## What to work on:
For each line of the listing that includes the word "core", show the whole line.

- - -

(* ===== verification/ProcessStore.v ===== *)
(** * The table of running processes: core/src/unified_exec/mod.rs, process_manager.rs

    Numbers of processes are reused, so the table hands out handles: a handle is an allocation with an
    identity of its own (the pointer of an [Arc], here its position in the list of all allocations) that
    carries the number and a token that is cancelled when the process is gone.  Each operation takes the
    lock of the table once, so an operation is one step; what it does after it has released the lock
    (terminating processes, unregistering network approvals) is the list of effects it returns.  Only the end of
    all processes cancels tokens after it has released the lock: emptying the table is one step, and each
    token it then cancels is another. *)

From S2P Require Import Prelude Text.
From Stdlib Require Import ZifyBool ZifyN ZifyNat.

Module ProcessStore.

(** [codex-rs/core/src/unified_exec/mod.rs:126-134 UnifiedExecProcessHandle] *)
Record UnifiedExecProcessHandle := Handle { process_id : N; generation : nat }.

#[global] Instance handle_eq_dec : EqDecision UnifiedExecProcessHandle.
Proof. solve_decision. Defined.

(** [codex-rs/core/src/unified_exec/mod.rs:150-152 same_generation] *)
Definition same_generation (self other : UnifiedExecProcessHandle) : bool :=
  generation self =? generation other.

(** The processes themselves are known by the pointer of their [Arc]; what the table asks of them is the
    state of the world at the time of the call. *)
Record World := {
  has_exited : N -> bool;
  exit_code : N -> option Z;
  interaction_locked : N -> bool;
  now : N
}.

(** [codex-rs/core/src/unified_exec/mod.rs:232-241 ProcessEntry] *)
Record ProcessEntry := Entry {
  process : N;
  call_id : str;
  process_handle : UnifiedExecProcessHandle;
  hook_command : str;
  tty : bool;
  network_approval : option str;
  session : N;
  last_used : N
}.

(** [codex-rs/core/src/unified_exec/mod.rs:172-176 ProcessStore] The table, next to the allocations made so far (the process number of each) and the handles whose
    token is cancelled. *)
Record ProcessStore := Store {
  processes : gmap N ProcessEntry;
  reserved_processes : gmap N UnifiedExecProcessHandle;
  allocations : list N;
  exited : gset nat
}.

Inductive effect :=
| Terminate (process : N)
| Unregister (network_approval : str) (session : N).

(** [codex-rs/core/src/unified_exec/mod.rs:73-73 MAX_UNIFIED_EXEC_PROCESSES] *)
Definition MAX_UNIFIED_EXEC_PROCESSES : nat := 64.

Definition empty_store : ProcessStore := Store ∅ ∅ [] ∅.

(** [codex-rs/core/src/unified_exec/mod.rs:137-144 new] *)
Definition new_handle (store : ProcessStore) (process_id : N) : ProcessStore * UnifiedExecProcessHandle :=
  (Store (processes store) (reserved_processes store) (allocations store ++ [process_id]) (exited store),
   Handle process_id (length (allocations store))).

- - -

## Solution to the problem:
(** * The table of running processes: core/src/unified_exec/mod.rs, process_manager.rs
(** [codex-rs/core/src/unified_exec/mod.rs:126-134 UnifiedExecProcessHandle] *)
(** [codex-rs/core/src/unified_exec/mod.rs:150-152 same_generation] *)
(** [codex-rs/core/src/unified_exec/mod.rs:232-241 ProcessEntry] *)
(** [codex-rs/core/src/unified_exec/mod.rs:172-176 ProcessStore] The table, next to the allocations made so far (the process number of each) and the handles whose
(** [codex-rs/core/src/unified_exec/mod.rs:73-73 MAX_UNIFIED_EXEC_PROCESSES] *)
(** [codex-rs/core/src/unified_exec/mod.rs:137-144 new] *)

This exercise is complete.